<<<<
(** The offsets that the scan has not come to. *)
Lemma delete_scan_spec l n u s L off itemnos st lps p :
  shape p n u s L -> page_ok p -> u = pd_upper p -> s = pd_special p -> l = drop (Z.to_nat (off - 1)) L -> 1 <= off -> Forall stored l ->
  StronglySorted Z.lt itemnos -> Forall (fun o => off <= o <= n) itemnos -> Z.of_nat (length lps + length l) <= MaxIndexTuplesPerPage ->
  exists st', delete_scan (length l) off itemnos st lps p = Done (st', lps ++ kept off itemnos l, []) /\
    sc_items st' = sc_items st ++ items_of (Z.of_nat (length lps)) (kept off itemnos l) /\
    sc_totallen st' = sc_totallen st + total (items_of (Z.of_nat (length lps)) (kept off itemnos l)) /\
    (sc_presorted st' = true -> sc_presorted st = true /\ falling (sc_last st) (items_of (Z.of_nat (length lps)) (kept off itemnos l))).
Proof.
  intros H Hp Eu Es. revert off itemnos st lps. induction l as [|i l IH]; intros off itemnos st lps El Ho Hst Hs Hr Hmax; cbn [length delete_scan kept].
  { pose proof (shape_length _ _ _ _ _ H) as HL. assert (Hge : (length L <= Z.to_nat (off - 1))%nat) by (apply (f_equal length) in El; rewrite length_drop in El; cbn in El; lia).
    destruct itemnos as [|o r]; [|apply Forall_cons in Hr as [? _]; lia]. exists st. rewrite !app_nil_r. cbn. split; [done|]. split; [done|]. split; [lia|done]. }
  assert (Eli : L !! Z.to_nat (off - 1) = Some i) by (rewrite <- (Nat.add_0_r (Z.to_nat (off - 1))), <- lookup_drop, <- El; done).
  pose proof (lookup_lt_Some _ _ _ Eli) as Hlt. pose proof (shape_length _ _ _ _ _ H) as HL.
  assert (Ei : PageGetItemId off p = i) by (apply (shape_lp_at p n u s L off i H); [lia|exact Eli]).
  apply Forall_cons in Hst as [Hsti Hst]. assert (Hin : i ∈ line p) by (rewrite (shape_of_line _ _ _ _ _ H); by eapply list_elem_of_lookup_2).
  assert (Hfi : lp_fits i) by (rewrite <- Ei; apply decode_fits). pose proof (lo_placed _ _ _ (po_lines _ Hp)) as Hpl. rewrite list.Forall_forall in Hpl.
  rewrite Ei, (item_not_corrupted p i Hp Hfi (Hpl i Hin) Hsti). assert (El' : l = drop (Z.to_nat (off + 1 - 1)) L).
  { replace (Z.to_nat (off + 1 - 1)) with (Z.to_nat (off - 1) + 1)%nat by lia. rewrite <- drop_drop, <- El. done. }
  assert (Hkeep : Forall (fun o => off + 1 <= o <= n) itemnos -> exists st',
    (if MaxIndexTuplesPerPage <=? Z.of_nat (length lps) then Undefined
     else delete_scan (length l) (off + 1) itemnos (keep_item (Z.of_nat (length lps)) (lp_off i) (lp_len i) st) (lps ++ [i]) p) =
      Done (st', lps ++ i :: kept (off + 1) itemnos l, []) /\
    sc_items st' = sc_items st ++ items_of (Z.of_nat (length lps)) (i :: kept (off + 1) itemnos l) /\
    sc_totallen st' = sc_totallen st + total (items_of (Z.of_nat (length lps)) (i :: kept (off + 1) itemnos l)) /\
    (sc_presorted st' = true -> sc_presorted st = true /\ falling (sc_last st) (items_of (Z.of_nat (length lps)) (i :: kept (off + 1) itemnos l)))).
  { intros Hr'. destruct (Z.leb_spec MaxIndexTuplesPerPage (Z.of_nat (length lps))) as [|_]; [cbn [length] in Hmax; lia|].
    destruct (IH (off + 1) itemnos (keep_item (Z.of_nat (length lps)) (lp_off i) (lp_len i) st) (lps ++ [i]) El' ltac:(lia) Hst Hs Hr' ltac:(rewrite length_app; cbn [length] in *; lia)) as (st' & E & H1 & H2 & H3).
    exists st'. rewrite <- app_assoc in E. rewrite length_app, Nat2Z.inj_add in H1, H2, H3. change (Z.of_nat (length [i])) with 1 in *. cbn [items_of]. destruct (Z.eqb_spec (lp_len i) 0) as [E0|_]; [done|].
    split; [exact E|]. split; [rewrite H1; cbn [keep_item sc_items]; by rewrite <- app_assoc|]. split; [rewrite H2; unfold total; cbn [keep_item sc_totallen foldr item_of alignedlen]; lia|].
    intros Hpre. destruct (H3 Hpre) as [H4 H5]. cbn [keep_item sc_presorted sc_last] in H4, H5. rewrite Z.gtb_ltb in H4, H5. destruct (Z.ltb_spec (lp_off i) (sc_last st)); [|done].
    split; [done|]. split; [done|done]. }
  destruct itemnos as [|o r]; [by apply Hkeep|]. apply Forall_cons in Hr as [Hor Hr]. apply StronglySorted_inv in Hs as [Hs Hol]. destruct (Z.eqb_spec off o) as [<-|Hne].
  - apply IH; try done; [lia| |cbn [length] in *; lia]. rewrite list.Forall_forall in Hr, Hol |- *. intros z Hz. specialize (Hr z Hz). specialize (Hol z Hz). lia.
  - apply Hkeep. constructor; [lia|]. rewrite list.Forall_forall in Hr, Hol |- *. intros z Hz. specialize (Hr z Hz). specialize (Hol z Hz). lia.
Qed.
>>>>
<<<<
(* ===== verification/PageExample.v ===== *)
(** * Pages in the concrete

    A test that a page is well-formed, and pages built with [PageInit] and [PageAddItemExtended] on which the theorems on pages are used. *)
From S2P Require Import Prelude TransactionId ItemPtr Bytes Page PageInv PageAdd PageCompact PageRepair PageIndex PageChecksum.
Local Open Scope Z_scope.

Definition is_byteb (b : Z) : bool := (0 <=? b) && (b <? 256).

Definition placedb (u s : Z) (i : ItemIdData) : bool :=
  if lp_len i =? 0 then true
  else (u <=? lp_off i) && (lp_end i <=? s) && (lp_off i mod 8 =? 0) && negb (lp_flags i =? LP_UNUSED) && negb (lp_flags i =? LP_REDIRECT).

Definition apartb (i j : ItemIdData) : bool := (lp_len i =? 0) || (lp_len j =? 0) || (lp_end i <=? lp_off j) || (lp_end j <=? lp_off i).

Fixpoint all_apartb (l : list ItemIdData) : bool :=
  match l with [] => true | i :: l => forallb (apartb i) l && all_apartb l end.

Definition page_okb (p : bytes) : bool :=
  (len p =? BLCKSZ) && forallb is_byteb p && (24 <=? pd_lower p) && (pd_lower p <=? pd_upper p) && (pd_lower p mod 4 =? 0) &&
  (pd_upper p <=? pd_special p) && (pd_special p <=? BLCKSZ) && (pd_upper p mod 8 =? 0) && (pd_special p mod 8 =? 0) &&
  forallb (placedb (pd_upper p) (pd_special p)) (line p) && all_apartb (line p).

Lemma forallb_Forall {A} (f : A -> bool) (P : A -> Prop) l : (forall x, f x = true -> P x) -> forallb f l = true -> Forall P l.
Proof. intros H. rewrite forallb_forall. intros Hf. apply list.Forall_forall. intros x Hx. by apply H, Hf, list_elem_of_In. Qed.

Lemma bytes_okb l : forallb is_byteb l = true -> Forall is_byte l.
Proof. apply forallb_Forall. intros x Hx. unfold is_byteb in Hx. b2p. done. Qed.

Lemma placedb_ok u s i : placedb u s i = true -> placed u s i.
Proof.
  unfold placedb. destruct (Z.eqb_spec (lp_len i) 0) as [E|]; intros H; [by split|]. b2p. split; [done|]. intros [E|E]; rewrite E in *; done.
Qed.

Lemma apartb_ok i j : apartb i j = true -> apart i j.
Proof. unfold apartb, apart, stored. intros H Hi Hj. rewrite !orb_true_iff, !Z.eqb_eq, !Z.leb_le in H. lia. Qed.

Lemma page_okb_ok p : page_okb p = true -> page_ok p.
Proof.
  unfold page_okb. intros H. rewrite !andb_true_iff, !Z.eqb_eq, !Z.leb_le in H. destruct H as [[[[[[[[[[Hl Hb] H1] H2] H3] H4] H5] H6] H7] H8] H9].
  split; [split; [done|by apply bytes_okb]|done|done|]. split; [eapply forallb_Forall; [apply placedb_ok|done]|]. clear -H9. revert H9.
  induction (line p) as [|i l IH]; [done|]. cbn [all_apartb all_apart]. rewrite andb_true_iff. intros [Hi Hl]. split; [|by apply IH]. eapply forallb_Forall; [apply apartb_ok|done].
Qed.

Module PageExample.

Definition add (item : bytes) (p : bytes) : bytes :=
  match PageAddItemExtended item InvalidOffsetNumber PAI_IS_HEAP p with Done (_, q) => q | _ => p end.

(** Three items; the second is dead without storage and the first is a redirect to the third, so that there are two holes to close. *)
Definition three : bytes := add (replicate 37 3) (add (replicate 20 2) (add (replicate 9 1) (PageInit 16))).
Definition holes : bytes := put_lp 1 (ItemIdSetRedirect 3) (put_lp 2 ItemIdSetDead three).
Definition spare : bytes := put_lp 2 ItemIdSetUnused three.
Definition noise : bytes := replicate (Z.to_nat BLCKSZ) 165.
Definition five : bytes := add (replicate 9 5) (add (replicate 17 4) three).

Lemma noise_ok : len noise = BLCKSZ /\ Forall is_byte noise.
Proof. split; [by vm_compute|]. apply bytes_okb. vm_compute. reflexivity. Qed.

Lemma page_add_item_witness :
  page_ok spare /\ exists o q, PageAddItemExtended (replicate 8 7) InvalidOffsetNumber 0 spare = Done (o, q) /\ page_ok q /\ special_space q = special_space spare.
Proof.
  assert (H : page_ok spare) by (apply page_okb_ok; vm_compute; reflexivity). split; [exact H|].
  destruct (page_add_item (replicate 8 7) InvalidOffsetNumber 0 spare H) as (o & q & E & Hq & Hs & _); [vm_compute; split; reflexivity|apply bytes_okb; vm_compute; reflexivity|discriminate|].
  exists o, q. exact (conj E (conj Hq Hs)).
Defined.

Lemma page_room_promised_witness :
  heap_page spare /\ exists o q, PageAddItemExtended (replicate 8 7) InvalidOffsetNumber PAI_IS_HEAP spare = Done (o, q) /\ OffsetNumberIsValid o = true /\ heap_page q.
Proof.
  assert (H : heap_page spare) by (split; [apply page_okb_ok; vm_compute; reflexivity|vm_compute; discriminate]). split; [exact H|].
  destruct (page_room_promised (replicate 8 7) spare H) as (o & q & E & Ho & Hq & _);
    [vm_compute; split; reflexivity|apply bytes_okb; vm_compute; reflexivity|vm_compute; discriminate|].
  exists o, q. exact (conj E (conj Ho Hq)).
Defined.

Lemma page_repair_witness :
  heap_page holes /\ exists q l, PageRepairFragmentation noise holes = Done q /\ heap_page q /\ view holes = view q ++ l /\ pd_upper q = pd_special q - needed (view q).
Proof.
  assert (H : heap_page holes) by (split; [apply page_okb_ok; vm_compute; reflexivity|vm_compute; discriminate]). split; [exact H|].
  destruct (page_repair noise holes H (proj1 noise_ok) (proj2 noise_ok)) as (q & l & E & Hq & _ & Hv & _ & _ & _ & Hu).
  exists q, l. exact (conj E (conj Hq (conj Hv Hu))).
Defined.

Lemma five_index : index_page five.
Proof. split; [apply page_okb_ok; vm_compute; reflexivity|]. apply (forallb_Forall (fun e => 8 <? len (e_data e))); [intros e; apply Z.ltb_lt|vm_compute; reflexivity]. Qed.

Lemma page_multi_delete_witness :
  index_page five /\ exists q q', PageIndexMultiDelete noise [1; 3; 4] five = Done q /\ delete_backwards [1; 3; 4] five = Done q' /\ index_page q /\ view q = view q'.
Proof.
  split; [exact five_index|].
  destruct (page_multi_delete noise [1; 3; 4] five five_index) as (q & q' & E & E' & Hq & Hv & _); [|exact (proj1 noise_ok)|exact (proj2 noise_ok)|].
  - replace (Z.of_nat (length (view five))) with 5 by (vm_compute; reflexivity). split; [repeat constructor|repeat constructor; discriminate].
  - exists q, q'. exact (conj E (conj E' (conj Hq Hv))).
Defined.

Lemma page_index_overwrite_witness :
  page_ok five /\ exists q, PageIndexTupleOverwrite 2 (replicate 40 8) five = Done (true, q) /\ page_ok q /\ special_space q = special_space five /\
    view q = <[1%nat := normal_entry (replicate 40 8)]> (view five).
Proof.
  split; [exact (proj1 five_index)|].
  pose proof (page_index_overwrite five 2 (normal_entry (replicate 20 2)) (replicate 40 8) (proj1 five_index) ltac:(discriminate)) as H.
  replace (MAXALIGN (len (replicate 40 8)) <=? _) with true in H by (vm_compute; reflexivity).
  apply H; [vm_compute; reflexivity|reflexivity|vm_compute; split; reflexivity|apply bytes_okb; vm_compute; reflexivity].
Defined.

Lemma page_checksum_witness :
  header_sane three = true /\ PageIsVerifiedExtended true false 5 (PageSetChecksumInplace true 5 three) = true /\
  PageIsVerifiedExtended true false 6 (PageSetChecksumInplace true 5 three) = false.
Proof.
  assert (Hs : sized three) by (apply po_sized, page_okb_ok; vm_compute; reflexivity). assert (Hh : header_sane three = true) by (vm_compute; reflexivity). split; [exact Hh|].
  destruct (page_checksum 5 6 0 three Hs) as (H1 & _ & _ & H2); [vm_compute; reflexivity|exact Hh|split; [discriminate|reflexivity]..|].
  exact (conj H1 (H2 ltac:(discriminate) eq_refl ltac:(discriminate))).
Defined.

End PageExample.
>>>>
Which lines above run from the one containing "page_ok five /\" down to the one containing "End PageExample."? Repeat exactly those, both ends included, and nothing else.

Answer to this task -
  page_ok five /\ exists q, PageIndexTupleOverwrite 2 (replicate 40 8) five = Done (true, q) /\ page_ok q /\ special_space q = special_space five /\
    view q = <[1%nat := normal_entry (replicate 40 8)]> (view five).
Proof.
  split; [exact (proj1 five_index)|].
  pose proof (page_index_overwrite five 2 (normal_entry (replicate 20 2)) (replicate 40 8) (proj1 five_index) ltac:(discriminate)) as H.
  replace (MAXALIGN (len (replicate 40 8)) <=? _) with true in H by (vm_compute; reflexivity).
  apply H; [vm_compute; reflexivity|reflexivity|vm_compute; split; reflexivity|apply bytes_okb; vm_compute; reflexivity].
Defined.

Lemma page_checksum_witness :
  header_sane three = true /\ PageIsVerifiedExtended true false 5 (PageSetChecksumInplace true 5 three) = true /\
  PageIsVerifiedExtended true false 6 (PageSetChecksumInplace true 5 three) = false.
Proof.
  assert (Hs : sized three) by (apply po_sized, page_okb_ok; vm_compute; reflexivity). assert (Hh : header_sane three = true) by (vm_compute; reflexivity). split; [exact Hh|].
  destruct (page_checksum 5 6 0 three Hs) as (H1 & _ & _ & H2); [vm_compute; reflexivity|exact Hh|split; [discriminate|reflexivity]..|].
  exact (conj H1 (H2 ltac:(discriminate) eq_refl ltac:(discriminate))).
Defined.

End PageExample.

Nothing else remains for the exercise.